* _WORK TO BE COMPLETED_:
Check each line of the material below, and copy it if it holds the string "IFNAMSIZ".

==========

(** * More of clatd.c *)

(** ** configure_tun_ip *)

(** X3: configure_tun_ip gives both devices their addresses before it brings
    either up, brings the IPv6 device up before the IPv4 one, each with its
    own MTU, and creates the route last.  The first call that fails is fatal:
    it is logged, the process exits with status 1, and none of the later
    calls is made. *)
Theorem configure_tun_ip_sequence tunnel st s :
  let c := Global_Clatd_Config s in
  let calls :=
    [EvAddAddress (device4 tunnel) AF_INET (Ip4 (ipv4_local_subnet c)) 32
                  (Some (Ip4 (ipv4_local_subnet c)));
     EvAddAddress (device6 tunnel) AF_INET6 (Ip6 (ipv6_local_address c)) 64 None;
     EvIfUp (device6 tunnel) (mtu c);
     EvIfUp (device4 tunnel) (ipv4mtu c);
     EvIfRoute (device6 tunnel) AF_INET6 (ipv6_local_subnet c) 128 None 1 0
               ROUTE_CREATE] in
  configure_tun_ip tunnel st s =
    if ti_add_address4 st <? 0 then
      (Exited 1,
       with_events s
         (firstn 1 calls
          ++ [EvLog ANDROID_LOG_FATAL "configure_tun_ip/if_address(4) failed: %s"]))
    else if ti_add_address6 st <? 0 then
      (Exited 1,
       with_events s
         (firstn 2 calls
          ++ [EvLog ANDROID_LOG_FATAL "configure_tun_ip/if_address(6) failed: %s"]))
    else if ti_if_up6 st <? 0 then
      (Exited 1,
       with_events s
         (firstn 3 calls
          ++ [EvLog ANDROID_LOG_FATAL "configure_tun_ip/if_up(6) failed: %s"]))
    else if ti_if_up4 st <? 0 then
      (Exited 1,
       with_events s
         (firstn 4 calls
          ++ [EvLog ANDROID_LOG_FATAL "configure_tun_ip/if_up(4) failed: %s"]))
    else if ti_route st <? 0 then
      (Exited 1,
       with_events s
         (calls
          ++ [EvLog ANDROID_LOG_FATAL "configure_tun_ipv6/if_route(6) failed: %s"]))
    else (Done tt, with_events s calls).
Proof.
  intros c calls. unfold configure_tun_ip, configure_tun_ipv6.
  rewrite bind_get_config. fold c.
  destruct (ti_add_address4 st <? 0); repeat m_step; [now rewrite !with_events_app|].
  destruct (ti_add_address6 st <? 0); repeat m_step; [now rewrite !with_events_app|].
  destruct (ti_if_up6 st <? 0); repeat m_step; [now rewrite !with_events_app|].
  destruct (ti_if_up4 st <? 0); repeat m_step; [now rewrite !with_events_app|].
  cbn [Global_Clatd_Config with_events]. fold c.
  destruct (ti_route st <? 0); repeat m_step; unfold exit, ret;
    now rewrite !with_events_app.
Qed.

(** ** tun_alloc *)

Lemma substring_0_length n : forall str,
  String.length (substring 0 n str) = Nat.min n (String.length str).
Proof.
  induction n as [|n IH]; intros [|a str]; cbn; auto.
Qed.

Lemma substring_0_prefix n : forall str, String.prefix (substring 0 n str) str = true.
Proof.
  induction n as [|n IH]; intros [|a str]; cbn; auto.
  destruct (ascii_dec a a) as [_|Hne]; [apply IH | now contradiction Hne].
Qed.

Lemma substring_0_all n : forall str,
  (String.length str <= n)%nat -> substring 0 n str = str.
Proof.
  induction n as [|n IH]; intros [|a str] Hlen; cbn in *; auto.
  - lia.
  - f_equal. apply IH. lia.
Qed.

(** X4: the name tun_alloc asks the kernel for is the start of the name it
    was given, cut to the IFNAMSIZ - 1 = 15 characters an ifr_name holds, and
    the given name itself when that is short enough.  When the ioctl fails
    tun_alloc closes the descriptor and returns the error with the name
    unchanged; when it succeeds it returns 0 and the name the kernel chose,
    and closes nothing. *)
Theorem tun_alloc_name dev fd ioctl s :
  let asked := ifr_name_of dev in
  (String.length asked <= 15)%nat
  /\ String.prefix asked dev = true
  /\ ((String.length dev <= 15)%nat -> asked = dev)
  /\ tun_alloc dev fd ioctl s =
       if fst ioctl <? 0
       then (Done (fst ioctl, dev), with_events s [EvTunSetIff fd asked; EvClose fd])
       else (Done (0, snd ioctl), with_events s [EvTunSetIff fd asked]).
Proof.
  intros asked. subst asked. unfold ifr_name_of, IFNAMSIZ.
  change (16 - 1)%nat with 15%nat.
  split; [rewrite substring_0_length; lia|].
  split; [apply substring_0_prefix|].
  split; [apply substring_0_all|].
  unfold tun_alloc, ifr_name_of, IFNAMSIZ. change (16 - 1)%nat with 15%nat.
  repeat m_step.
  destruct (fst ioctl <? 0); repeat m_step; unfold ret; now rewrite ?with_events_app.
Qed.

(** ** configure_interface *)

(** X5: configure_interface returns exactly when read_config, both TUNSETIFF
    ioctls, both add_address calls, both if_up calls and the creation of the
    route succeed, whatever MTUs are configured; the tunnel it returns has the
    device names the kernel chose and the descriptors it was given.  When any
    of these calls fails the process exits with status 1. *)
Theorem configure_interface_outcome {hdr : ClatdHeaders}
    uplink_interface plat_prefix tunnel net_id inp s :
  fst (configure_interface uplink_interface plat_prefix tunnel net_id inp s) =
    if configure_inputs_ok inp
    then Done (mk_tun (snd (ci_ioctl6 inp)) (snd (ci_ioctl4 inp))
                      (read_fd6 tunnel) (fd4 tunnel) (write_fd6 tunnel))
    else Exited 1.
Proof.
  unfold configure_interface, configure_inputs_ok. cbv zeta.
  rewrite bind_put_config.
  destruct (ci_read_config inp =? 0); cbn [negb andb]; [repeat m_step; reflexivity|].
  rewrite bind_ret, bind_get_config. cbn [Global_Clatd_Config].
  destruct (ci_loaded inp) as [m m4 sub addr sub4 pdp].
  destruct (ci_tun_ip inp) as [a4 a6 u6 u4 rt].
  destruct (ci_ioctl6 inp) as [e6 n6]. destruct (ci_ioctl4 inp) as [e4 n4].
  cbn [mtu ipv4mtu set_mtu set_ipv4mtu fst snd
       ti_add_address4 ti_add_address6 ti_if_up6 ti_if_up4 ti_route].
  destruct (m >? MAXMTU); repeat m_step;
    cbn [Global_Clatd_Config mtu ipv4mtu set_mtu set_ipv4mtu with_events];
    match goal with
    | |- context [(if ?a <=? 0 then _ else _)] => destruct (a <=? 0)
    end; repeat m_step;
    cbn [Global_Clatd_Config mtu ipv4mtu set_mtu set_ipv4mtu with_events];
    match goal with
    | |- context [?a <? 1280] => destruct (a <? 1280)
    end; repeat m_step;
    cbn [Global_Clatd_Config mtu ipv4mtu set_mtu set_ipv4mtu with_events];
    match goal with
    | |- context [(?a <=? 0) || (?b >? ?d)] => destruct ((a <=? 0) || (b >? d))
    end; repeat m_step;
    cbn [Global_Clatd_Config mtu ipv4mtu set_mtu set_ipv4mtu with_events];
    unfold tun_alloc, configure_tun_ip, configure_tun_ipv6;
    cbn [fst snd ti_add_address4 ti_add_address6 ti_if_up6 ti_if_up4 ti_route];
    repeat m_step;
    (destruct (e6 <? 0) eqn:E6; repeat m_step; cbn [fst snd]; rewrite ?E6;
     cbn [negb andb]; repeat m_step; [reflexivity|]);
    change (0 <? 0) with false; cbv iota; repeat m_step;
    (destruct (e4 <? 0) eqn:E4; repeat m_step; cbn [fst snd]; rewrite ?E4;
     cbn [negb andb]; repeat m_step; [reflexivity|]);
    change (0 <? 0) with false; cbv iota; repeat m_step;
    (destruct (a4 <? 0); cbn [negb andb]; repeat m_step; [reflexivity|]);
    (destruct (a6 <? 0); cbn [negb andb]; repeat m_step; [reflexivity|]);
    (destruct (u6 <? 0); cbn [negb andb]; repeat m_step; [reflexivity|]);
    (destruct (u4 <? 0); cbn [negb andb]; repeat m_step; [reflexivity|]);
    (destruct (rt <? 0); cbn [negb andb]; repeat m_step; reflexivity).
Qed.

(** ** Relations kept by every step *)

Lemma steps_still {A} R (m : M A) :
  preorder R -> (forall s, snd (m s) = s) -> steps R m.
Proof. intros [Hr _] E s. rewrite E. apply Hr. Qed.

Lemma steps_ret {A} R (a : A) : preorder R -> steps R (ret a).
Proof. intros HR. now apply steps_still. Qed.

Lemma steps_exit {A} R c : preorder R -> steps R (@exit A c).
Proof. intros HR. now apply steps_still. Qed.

==========

* _EXERCISE OUTPUT_:
    was given, cut to the IFNAMSIZ - 1 = 15 characters an ifr_name holds, and
  intros asked. subst asked. unfold ifr_name_of, IFNAMSIZ.
  unfold tun_alloc, ifr_name_of, IFNAMSIZ. change (16 - 1)%nat with 15%nat.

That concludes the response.